From FlowingData comes a post to an interactive piece by Bloomberg that looks at the geographic distribution of different heritage—read heritage, neither race nor ethnicity—groups. (Its choice of groups, however, is slightly contentious as it omits several important ones, including African-Americans.)
I would say that a typical map like this would simply plot the percent of each county, state, or other sub-division for the selected heritage group. Much like below, as I chose the Irish.
Irish heritage
Bloomberg’s piece is a bit more interesting than that because of the ability to compare two groups, to see where they overlap and where they diverge.
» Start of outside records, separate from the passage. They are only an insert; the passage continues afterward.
(* ===== verification/FsTrunc.v ===== *)
(** * FsTrunc: freeing files in xv6

    itrunc and iput: the blocks and the inode of a file that nothing refers to
    are given back. *)
From stdpp Require Import base list gmap strings.
From Stdlib Require Import ZArith Lia.
From S2P Require Import Prelude Bio Log Fs FsTx FsFile FsAtomic.
Import Bio Log Fs FsTx FsFile FsAtomic.

Module FsTrunc.

(** The entries that are set. *)
Definition nz (l : list Z) : list Z := filter (fun a => a <> 0) l.

Lemma elem_of_nz l a : a ∈ nz l <-> a <> 0 /\ a ∈ l.
Proof. unfold nz. by rewrite list_elem_of_filter. Qed.

Lemma nz_zero l : Forall (fun a => a = 0) l -> nz l = [].
Proof. induction 1 as [|a l -> _ IH]; [done|]. unfold nz in *. by rewrite filter_cons, decide_False by tauto. Qed.

(** The blocks of a file in the order itrunc frees them. *)
Definition file_blocks (c : Z -> list Z) (ad : list Z) : list Z :=
  nz (map (faddr c ad) (seqZ 0 NDIRECT)) ++ nz (map (faddr c ad) (seqZ NDIRECT NINDIRECT)) ++ nz [ind ad].

Lemma elem_of_file_blocks c ad b : b ∈ file_blocks c ad <-> owned c ad b.
Proof.
  unfold file_blocks. rewrite !elem_of_app, !elem_of_nz, list_elem_of_singleton, !list_elem_of_fmap. unfold owned. split.
  - intros [[Hb (bn & -> & Hn)]|[[Hb (bn & -> & Hn)]|[Hb ->]]]; (split; [done|]); [right; exists bn..|by left];
      (split; [apply elem_of_seqZ in Hn; consts; lia|done]).
  - intros [Hb [->|(bn & Hbn & <-)]]; [by right; right|]. destruct (decide (bn < NDIRECT)).
    + left. split; [done|]. exists bn. split; [done|]. apply elem_of_seqZ. lia.
    + right. left. split; [done|]. exists bn. split; [done|]. apply elem_of_seqZ. consts. lia.
Qed.

Section trunc.
Context (sz : Z) (Hsz : sz <= 2 ^ 31) (d0 : gmap Z (list Z)) (ws0 : list (Z * list Z)) (ls lsz pd : Z) (w : bool) (Hlsz : LOGSIZE <= lsz).
Context (B : superblock) (HB : layout sz ls B).
Notation tx := (FsTx.tx sz d0 ws0 ls lsz pd w).
Notation BM := (bmapstart B).

(** The blocks after those of [l] were freed. *)
Definition free_list (c : Z -> list Z) (l : list Z) : Z -> list Z := foldl (free_block B) c l.

Lemma free_list_other l : forall c n, n <> BM -> free_list c l n = c n.
Proof. induction l as [|b l IH]; intros c n Hn; simpl; [done|]. rewrite IH by done. by apply free_other. Qed.

Lemma length_free c b : (forall n, length (c n) = Z.to_nat BSIZE) -> forall n, length (free_block B c b n) = Z.to_nat BSIZE.
Proof. intros H n. unfold free_block, set_block, unmark. case_Z; [by rewrite length_insert|apply H]. Qed.

Lemma free_list_used l : forall c x, (forall n, length (c n) = Z.to_nat BSIZE) -> Forall (data_block B) l -> 0 <= x < BPB ->
  used B (free_list c l) x = negb (bool_decide (x ∈ l)) && used B c x.
Proof.
  induction l as [|b l IH]; intros c x Hl Hd Hx; simpl; [done|]. apply Forall_cons in Hd as [Hb Hd].
  rewrite IH by (done || by apply length_free). rewrite (free_used sz ls B HB) by (done || apply Hl).
  rewrite andb_assoc. f_equal. rewrite <- negb_orb. f_equal. apply eq_true_iff_eq. rewrite orb_true_iff, Z.eqb_eq, !bool_decide_eq_true, elem_of_cons. naive_solver.
Qed.

Lemma free_list_map l c : (forall n, length (c n) = Z.to_nat BSIZE) -> Forall (data_block B) l -> map_ok B c -> map_ok B (free_list c l).
Proof.
  intros Hl Hd Hm x Hx. pose proof (lay_size sz ls B HB). rewrite free_list_used by (done || lia). case_bool_decide as Hin; simpl.
  - intros _. by eapply Forall_forall in Hd.
  - by apply Hm.
Qed.

Lemma within_map s c (bs bs' : list Z) hs : tx s c bs' hs -> (forall x, x ∈ bs' -> x ∈ bs \/ x = BM) -> (length bs' <= S (length bs))%nat.
Proof.
  intros T H. assert (Hs : bs' ⊆+ BM :: bs) by (apply NoDup_submseteq; [apply T|]; intros x Hx; apply elem_of_cons; destruct (H x Hx); tauto).
  apply submseteq_length in Hs. done.
Qed.

(** Freeing one block leaves the others in use. *)
Lemma free_still c b l :
  (forall n, length (c n) = Z.to_nat BSIZE) -> data_block B b -> Forall (data_block B) l -> b ∉ l -> (forall x, x ∈ b :: l -> used B c x = true) ->
  forall x, x ∈ l -> used B (free_block B c b) x = true.
Proof.
  intros Hl Hb Hd Hn Hu x Hx. pose proof (data_BPB sz ls B HB x ltac:(by eapply Forall_forall in Hd)).
  rewrite (free_used sz ls B HB) by (done || apply Hl). rewrite Hu by (apply elem_of_cons; by right).
  rewrite (proj2 (Z.eqb_neq b x)); [done|]. intros ->. done.
Qed.

(** bfree of a list of blocks in use, each once; zero entries are skipped. *)
Lemma itrunc_indirect_spec bs0 hs l : w = true -> hs !! BM = None -> (length bs0 + base.size hs < 28)%nat -> forall s c bs Q,
  tx s c bs hs -> sb s = B -> (forall x, x ∈ bs -> x ∈ bs0 \/ x = BM) ->
  Forall (data_block B) (nz l) -> NoDup (nz l) -> (forall b, b ∈ nz l -> used B c b = true) ->
  (forall k bs', tx (set_kern k s) (free_list c (nz l)) bs' hs -> (forall x, x ∈ bs' -> x ∈ bs0 \/ x = BM) -> Q tt (set_kern k s)) ->
  wp (itrunc_indirect 1 l) Q s.
Proof.
  intros Hw Hbm Hr. induction l as [|b l IH]; intros s c bs Q T Hsb Hbs Hd Hnd Hu HQ; cbn [itrunc_indirect].
  - rewrite wp_ret. rewrite <- (set_kern_kern s). apply (HQ _ bs); [by rewrite set_kern_kern|done].
  - pose proof (within_map _ _ _ _ _ T Hbs). rewrite wp_bind. unfold nz in *. rewrite filter_cons in *. destruct (Z.eqb_spec b 0) as [->|Hb].
    + rewrite decide_False in * by tauto. rewrite wp_ret. by eapply IH.
    + rewrite decide_True in * by done. apply Forall_cons in Hd as [Hdb Hd]. apply NoDup_cons in Hnd as [Hnb Hnd].
      assert (Hub : used B c b = true) by (apply Hu, elem_of_cons; by left).
      eapply (bfree_spec sz Hsz d0 ws0 ls lsz pd w Hlsz B HB Hw); [exact T|done|done|done|done|lia|]. intros k T1.
      eapply (IH _ _ _ _ T1); [done| |done|done| |exact (fun k' bs' T' => HQ k' bs' T')].
      * intros x Hx. apply elem_of_logs in Hx as [?| ->]; [by apply Hbs|by right].
      * eapply free_still; [apply T|done|done|done|exact Hu].
Qed.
In doing so, they created a divergent choropleth that can show the subtleties and nuances of settlement patterns.
Over at the Guardian, people are playing with data about drug use. The data comes from the Global Drug Survey, and Ian Taylor and the Guardian worked together to create this interactive piece that lets you either browse drug use comparisons between Americans and Brits or compare two specific drugs between our two peoples. It looks like we al drink though…
Drug use comparison
Credit, again, goes to the Guardian and Ian Taylor.
Earlier this month I posted about how the New York Times looked at the polarisation of the US Senate. Now the National Journal has another, similar visualisation attempting to explain the political gridlock that was picked up by the Atlantic.
Senate Polarity
For those wondering, the National Journal ranks senators on their conservativeness–liberalness by their votes and that is the plotted data.
Credit for the piece goes to the National Journal.
Public Policy Polling had a survey in February where they polled respondents on whether they had favourable or unfavourable attitudes towards states, or if they were not sure. As a Pennsylvania transplant to Illinois, I can say that Pennsylvania came out a bit better than Illinois. But how about your state?
This piece in the Globe and Mail of Toronto looks at smartphone usage by operating system through a comparison of Canada to both the United States and Japan.
Smartphone use in Canada
While I understand the need for aesthetic distinction from having an entire page of bar charts, these ring or donut charts are a touch misleading. Because of the space between rings, the radius of each circle from the central Android icon is significantly increased. This of course proportionally scales up the length of each segment within the rings. In short, it becomes difficult to compare segments of each ring to the corresponding segments on the other rings without looking at the datapoint. And if you need to look at the datapoint, one could argue that the infographic has failed from the standpoint of communication of the data.
Beneath is the original (with the legend edited to fit into my cropping) with two very simple (and hasty) reproductions of the data as straight pie charts placed next to each other and then as clusters of bar charts grouped beneath each other. I leave it to you the audience to decide which is easiest to decode.
The original ring chart with legend movedAlternate visualisation types
Credit for the Globe and Mail piece goes to Carrie Cockburn.
The subject matter of this piece is out of my area of expertise, but should you be in the UK and looking at women’s fashion, apparently not all listed sizes are the same. This piece by Anna Powell-Smith takes as an input a woman’s size measurements and then best fits them to the known sizes by several major brands by type of outfit: shirt, skirt, and dress.
In case you were wondering, yes, Virginia, politics in the United States are becoming more polarised. Olympia Snowe, the moderate Republican senator from Maine, is not running for re-election. And so the Senate is left without one more centrist counterweight to an extreme. To try and show how extreme, this graphic from the New York Times plots how often senators voted with their party.
Senators voting with their party
While the chart does not have a marker for the average of each Congress, everyone can see the general trend line. Up. And up means less compromise. And less compromise means getting less done.